Do conditions in early life affect old-age mortality directly and indirectly? Evidence from 19th-century rural Sweden
- PMID: 19286293
- DOI: 10.1016/j.socscimed.2009.02.020
Do conditions in early life affect old-age mortality directly and indirectly? Evidence from 19th-century rural Sweden
Abstract
Previous research has shown that the disease load experienced during the birth year, measured as the infant mortality rate, had a significant influence on old-age mortality in nineteenth-century rural Sweden. We know that children born in years with very high rates of infant mortality, due to outbreaks of smallpox or whooping cough, and who still survived to adulthood and married, faced a life length several years shorter than others. We do not know, however, whether this is a direct effect, caused by permanent physical damage leading to fatal outcomes later in life, or an indirect effect, via its influence on accumulation of wealth and obtained socio-economic status. The Scanian Demographic Database, with information on five rural parishes in southern Sweden between 1813 and 1894, contains the data needed to distinguish between the two mechanisms.
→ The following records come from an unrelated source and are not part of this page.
(* ===== verification/Pacing.v ===== *)
(** Outbound pacing: [net/http/pacing/redis_pacer.go] and [round_tripper.go].

    A pacer evaluates a script on a Redis shared by all processes.  The script is
    a function of the server's clock reading (in microseconds), its arguments and
    the keys; the keys live for a day of that clock.  [Acquire] is a loop of
    rounds; what the context, the rate providers and the network do in a round is
    an argument ([round]). *)

From stdpp Require Import base numbers list gmap strings sets.
From Stdlib Require Import SpecFloat.
From S2P Require Import Prelude GoText GoFloat OutboxEvent.

Local Open Scope Z_scope.
Local Open Scope go_scope.

(** ** Rates *)

(** [int64(math.Ceil(f))] of a finite number in range *)
Definition ceil_int (f : float64) : Z :=
  match f with
  | S754_finite s m e =>
    let n := if s then Zneg m else Zpos m in
    if bool_decide (0 ≤ e) then n * 2 ^ e else - (- n `div` 2 ^ (- e))
  | _ => 0
  end.

Definition DefaultMaxRate : float64 := of_int 1000.
Definition DefaultPollInterval : duration := 250 * Millisecond.
Definition namespaceTenant : text := txt "tenant".
Definition namespaceInstitution : text := txt "inst".
Definition keyRoot : text := txt "pacing:".
Definition clockSuffix : text := txt "clock".
Definition minRate : float64 := fdiv (of_int 1) (of_int 86400).
Definition minRetrySleep : duration := Millisecond.
Definition stateTTLMillis : Z := 24 * 60 * 60 * 1000.
Definition clockToleranceMicros : Z := 5000.
Definition digestBytes : nat := 8.

Inductive pacing_error :=
| ErrPacerUnavailable | ErrInvalidPrefix | ErrInvalidIdentity | ErrNoBuckets | ErrDuplicateBucket | ErrInvalidRate
| ErrInvalidPollInterval | ErrRateUnavailable | ErrBackendUnavailable | ErrClockWentBackwards | ErrWaitAborted.
(* ===== verification/RateLimit.v ===== *)
(** Inbound rate limiting: [net/http/ratelimit/*.go] and the tenant keys of
    [tenant-manager/valkey/keys.go].

    A window is a counter with an expiry in a shared Redis.  The server is a
    finite map; a script runs at a reading of the server's clock in
    milliseconds.  Environment variables are read by a function; faults of the
    network are an argument of a call. *)

From stdpp Require Import base numbers list gmap strings sets.
From S2P Require Import Prelude GoText OutboxEvent.

Local Open Scope Z_scope.
Local Open Scope go_scope.

(** ** Tiers *)

Definition fallbackDefaultMax : Z := 500.
Definition fallbackAggressiveMax : Z := 100.
Definition fallbackRelaxedMax : Z := 1000.
Definition fallbackWindowSec : Z := 60.
Definition fallbackRedisTimeoutMS : Z := 500.
Definition maxLoggedMisconfiguredTiers : nat := 1024.
Definition keyPrefix_ : text := txt "ratelimit:".
Definition TenantKeyPrefix : text := txt "tenant".

Record Tier := { t_name : text; t_max : Z; t_window : duration }.

(** [commons.GetenvIntOrDefault]: the value of a variable that is an integer. *)
Abbreviation environ := (text → option Z).
Definition GetenvIntOrDefault (env : environ) (name : text) (default : Z) : Z :=
  match env name with Some n => n | None => default end.

Definition tier_of (env : environ) (name max_var : text) (max : Z) (window_var : text) : Tier :=
  {| t_name := name; t_max := GetenvIntOrDefault env max_var max;
     t_window := wrap64 (GetenvIntOrDefault env window_var fallbackWindowSec * Second) |}.

Definition DefaultTier (env : environ) : Tier :=
  tier_of env (txt "default") (txt "RATE_LIMIT_MAX") fallbackDefaultMax (txt "RATE_LIMIT_WINDOW_SEC").
Definition AggressiveTier (env : environ) : Tier :=
  tier_of env (txt "aggressive") (txt "AGGRESSIVE_RATE_LIMIT_MAX") fallbackAggressiveMax (txt "AGGRESSIVE_RATE_LIMIT_WINDOW_SEC").
Definition RelaxedTier (env : environ) : Tier :=
  tier_of env (txt "relaxed") (txt "RELAXED_RATE_LIMIT_MAX") fallbackRelaxedMax (txt "RELAXED_RATE_LIMIT_WINDOW_SEC").

(** [Duration.Milliseconds] *)
Definition Milliseconds (d : duration) : Z := d `quot` Millisecond.

Inductive tier_refusal := invalidWindowMessage | invalidMaxMessage.

#[export] Instance tier_refusal_eq_dec : EqDecision tier_refusal.
Proof. solve_decision. Defined.

Definition tierRefusalMessage (tier : Tier) : option tier_refusal :=
  if (bool_decide (t_window tier ≤ 0) || bool_decide (Milliseconds (t_window tier) = 0))%bool then Some invalidWindowMessage
  else if bool_decide (t_max tier ≤ 0) then Some invalidMaxMessage
  else None.

(** ** The limiter *)

Record RateLimiter := {
  rl_keyPrefix : text;
  rl_identity : bool;               (* a custom identity function *)
  rl_failOpen : bool;
  rl_onLimited : bool;
  rl_exceededHandler : bool;
  rl_refusalHandler : bool;
  rl_redisTimeout : duration;
  rl_enabled : option bool;
  rl_loggedMisconfiguredTiers : list (text * tier_refusal);
  rl_misconfigLogSaturated : bool;
}.

#[export] Instance RateLimiter_eta : Eta RateLimiter := λ rl,
  {| rl_keyPrefix := rl_keyPrefix rl; rl_identity := rl_identity rl; rl_failOpen := rl_failOpen rl;
     rl_onLimited := rl_onLimited rl; rl_exceededHandler := rl_exceededHandler rl; rl_refusalHandler := rl_refusalHandler rl;
     rl_redisTimeout := rl_redisTimeout rl; rl_enabled := rl_enabled rl;
     rl_loggedMisconfiguredTiers := rl_loggedMisconfiguredTiers rl; rl_misconfigLogSaturated := rl_misconfigLogSaturated rl |}.

Definition WithEnabled (enabled : bool) (rl : RateLimiter) : RateLimiter := rl <| rl_enabled := Some enabled |>.
Definition WithKeyPrefix (prefix : text) (rl : RateLimiter) : RateLimiter := rl <| rl_keyPrefix := prefix |>.
Definition WithIdentityFunc (fn : bool) (rl : RateLimiter) : RateLimiter := if fn then rl <| rl_identity := true |> else rl.
Definition WithFailOpen (failOpen : bool) (rl : RateLimiter) : RateLimiter := rl <| rl_failOpen := failOpen |>.
Definition WithOnLimited (fn : bool) (rl : RateLimiter) : RateLimiter := rl <| rl_onLimited := fn |>.
Definition WithExceededHandler (fn : bool) (rl : RateLimiter) : RateLimiter :=
  if fn then rl <| rl_exceededHandler := true |> else rl.
Definition WithRefusalHandler (fn : bool) (rl : RateLimiter) : RateLimiter :=
  if fn then rl <| rl_refusalHandler := true |> else rl.
Definition WithRedisTimeout (d : duration) (rl : RateLimiter) : RateLimiter :=
  if bool_decide (0 < d) then rl <| rl_redisTimeout := d |> else rl.

(** [New]; the two flags are [AllowRateLimitFailOpen] and [RateLimitEnabled]. *)
Definition New (env : environ) (allow_fail_open env_enabled conn_nil : bool) (opts : list (option (RateLimiter → RateLimiter))) :
    option RateLimiter :=
  let timeoutMS := GetenvIntOrDefault env (txt "RATE_LIMIT_REDIS_TIMEOUT_MS") fallbackRedisTimeoutMS in
  let timeoutMS := if bool_decide (timeoutMS ≤ 0) then fallbackRedisTimeoutMS else timeoutMS in
  let rl := {| rl_keyPrefix := []; rl_identity := false; rl_failOpen := true; rl_onLimited := false;
               rl_exceededHandler := false; rl_refusalHandler := false;
               rl_redisTimeout := wrap64 (timeoutMS * Millisecond); rl_enabled := None;
               rl_loggedMisconfiguredTiers := []; rl_misconfigLogSaturated := false |} in
  let rl := foldl (λ rl opt, match opt with Some f => f rl | None => rl end) rl opts in
  let rl := if rl_failOpen rl then if negb allow_fail_open then rl <| rl_failOpen := false |> else rl else rl in
  let enabled := match rl_enabled rl with Some b => b | None => env_enabled end in
  if negb enabled then None else if conn_nil then None else Some rl.

(** Whether a misconfigured tier is logged, and whether the set just filled up. *)
Definition misconfiguredTierLogDecision (rl : RateLimiter) (key : text * tier_refusal) : (bool * bool) * RateLimiter :=
  if bool_decide (key ∈ rl_loggedMisconfiguredTiers rl) then ((false, false), rl)
  else if bool_decide (maxLoggedMisconfiguredTiers ≤ length (rl_loggedMisconfiguredTiers rl))%nat then
    if rl_misconfigLogSaturated rl then ((false, false), rl)
    else ((false, true), rl <| rl_misconfigLogSaturated := true |>)
  else ((true, false), rl <| rl_loggedMisconfiguredTiers := key :: rl_loggedMisconfiguredTiers rl |>).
First, the effects of conditions in childhood on obtained socio-economic status as an adult are analyzed, then the effects of both early-life conditions and socio-economic status at various stages of life on old-age mortality. By including random effects, we take into account possible dependencies in the data due to kinship and marriage. We find that a high disease load during the first year of life had a strong negative impact on a person's ability to acquire wealth, never before shown for a historical setting. This means that it is indeed possible that the effects of disease load in the first year of life indirectly affect mortality in old age through obtained socio-economic status. We find, however, no effects of obtained socio-economic status on old-age mortality. While the result is interesting per se, constituting a debatable issue, it means that the argument that early-life conditions indirectly affect old-age mortality is not supported. Instead, we find support for the conclusion that the effect of the disease load in early-life is direct or, in other words, that physiological damage from severe infections at the start of life leads to higher mortality at older ages. Taking random effects at family level into account did not alter this conclusion.